## Stored dataset items
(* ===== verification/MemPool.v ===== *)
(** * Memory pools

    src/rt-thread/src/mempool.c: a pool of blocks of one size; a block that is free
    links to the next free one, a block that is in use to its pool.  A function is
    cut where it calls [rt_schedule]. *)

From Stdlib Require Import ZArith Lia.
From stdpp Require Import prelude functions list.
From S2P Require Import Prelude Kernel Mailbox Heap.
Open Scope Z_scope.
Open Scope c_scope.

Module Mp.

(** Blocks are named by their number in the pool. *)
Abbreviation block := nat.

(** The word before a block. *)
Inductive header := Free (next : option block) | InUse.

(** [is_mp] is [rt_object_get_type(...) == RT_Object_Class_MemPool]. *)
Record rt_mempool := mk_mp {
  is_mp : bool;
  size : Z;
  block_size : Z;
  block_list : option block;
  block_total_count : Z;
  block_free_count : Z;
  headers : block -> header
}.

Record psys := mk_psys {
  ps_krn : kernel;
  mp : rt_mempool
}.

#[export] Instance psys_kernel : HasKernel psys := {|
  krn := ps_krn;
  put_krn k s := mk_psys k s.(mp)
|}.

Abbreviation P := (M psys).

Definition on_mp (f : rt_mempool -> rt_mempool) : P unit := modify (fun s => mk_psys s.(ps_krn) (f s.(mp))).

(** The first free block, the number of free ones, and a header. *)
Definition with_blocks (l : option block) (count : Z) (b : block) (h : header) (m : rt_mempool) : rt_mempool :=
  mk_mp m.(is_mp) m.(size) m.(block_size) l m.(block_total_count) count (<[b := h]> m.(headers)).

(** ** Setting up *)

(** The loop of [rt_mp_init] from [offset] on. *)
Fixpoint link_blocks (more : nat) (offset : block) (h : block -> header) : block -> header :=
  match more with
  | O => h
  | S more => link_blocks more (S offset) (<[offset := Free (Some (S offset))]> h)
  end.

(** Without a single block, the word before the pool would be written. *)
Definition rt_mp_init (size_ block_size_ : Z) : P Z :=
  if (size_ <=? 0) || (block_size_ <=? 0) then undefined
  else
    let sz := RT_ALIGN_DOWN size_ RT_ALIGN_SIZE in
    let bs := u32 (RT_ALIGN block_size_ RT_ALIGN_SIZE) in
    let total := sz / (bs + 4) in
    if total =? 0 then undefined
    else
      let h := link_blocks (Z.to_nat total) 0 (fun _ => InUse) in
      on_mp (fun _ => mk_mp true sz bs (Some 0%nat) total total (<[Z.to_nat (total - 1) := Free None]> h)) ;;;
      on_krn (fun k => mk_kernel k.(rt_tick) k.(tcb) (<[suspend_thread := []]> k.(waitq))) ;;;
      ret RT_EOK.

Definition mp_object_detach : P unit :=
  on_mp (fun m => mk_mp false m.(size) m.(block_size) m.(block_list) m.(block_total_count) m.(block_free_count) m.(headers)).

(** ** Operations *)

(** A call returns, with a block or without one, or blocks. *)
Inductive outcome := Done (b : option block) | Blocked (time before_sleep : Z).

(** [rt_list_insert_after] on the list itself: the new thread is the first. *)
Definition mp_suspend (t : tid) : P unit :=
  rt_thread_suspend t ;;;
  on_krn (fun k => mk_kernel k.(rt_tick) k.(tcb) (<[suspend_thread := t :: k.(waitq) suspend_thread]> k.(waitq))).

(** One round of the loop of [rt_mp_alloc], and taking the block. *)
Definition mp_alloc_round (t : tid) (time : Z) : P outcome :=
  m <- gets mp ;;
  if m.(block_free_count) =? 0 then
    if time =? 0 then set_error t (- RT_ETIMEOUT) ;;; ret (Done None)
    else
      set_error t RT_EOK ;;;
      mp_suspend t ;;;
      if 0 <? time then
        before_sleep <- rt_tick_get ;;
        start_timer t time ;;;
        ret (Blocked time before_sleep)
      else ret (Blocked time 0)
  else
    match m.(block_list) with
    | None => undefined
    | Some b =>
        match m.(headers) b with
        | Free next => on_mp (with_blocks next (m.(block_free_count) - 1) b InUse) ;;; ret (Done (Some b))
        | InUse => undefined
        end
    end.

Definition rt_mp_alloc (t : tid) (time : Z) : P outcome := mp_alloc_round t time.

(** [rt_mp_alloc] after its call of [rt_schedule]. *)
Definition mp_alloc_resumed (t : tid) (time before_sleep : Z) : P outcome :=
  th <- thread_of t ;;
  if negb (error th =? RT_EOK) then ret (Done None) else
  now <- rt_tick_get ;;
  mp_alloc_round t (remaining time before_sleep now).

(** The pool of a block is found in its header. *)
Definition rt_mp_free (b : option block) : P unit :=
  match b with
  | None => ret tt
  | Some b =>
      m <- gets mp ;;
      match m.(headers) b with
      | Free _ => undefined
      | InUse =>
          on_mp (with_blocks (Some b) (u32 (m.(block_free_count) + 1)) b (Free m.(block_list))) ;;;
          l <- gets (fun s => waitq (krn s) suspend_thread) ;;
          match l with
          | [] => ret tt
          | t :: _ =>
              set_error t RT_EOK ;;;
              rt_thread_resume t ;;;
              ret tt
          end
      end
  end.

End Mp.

## TASK BRIEF
Write out a verbatim copy of the data, beginning with its first line and ending with the line that contains "Abbreviation P := (M psys).".

## ANSWER TO THE EXERCISE
(* ===== verification/MemPool.v ===== *)
(** * Memory pools

    src/rt-thread/src/mempool.c: a pool of blocks of one size; a block that is free
    links to the next free one, a block that is in use to its pool.  A function is
    cut where it calls [rt_schedule]. *)

From Stdlib Require Import ZArith Lia.
From stdpp Require Import prelude functions list.
From S2P Require Import Prelude Kernel Mailbox Heap.
Open Scope Z_scope.
Open Scope c_scope.

Module Mp.

(** Blocks are named by their number in the pool. *)
Abbreviation block := nat.

(** The word before a block. *)
Inductive header := Free (next : option block) | InUse.

(** [is_mp] is [rt_object_get_type(...) == RT_Object_Class_MemPool]. *)
Record rt_mempool := mk_mp {
  is_mp : bool;
  size : Z;
  block_size : Z;
  block_list : option block;
  block_total_count : Z;
  block_free_count : Z;
  headers : block -> header
}.

Record psys := mk_psys {
  ps_krn : kernel;
  mp : rt_mempool
}.

#[export] Instance psys_kernel : HasKernel psys := {|
  krn := ps_krn;
  put_krn k s := mk_psys k s.(mp)
|}.

Abbreviation P := (M psys).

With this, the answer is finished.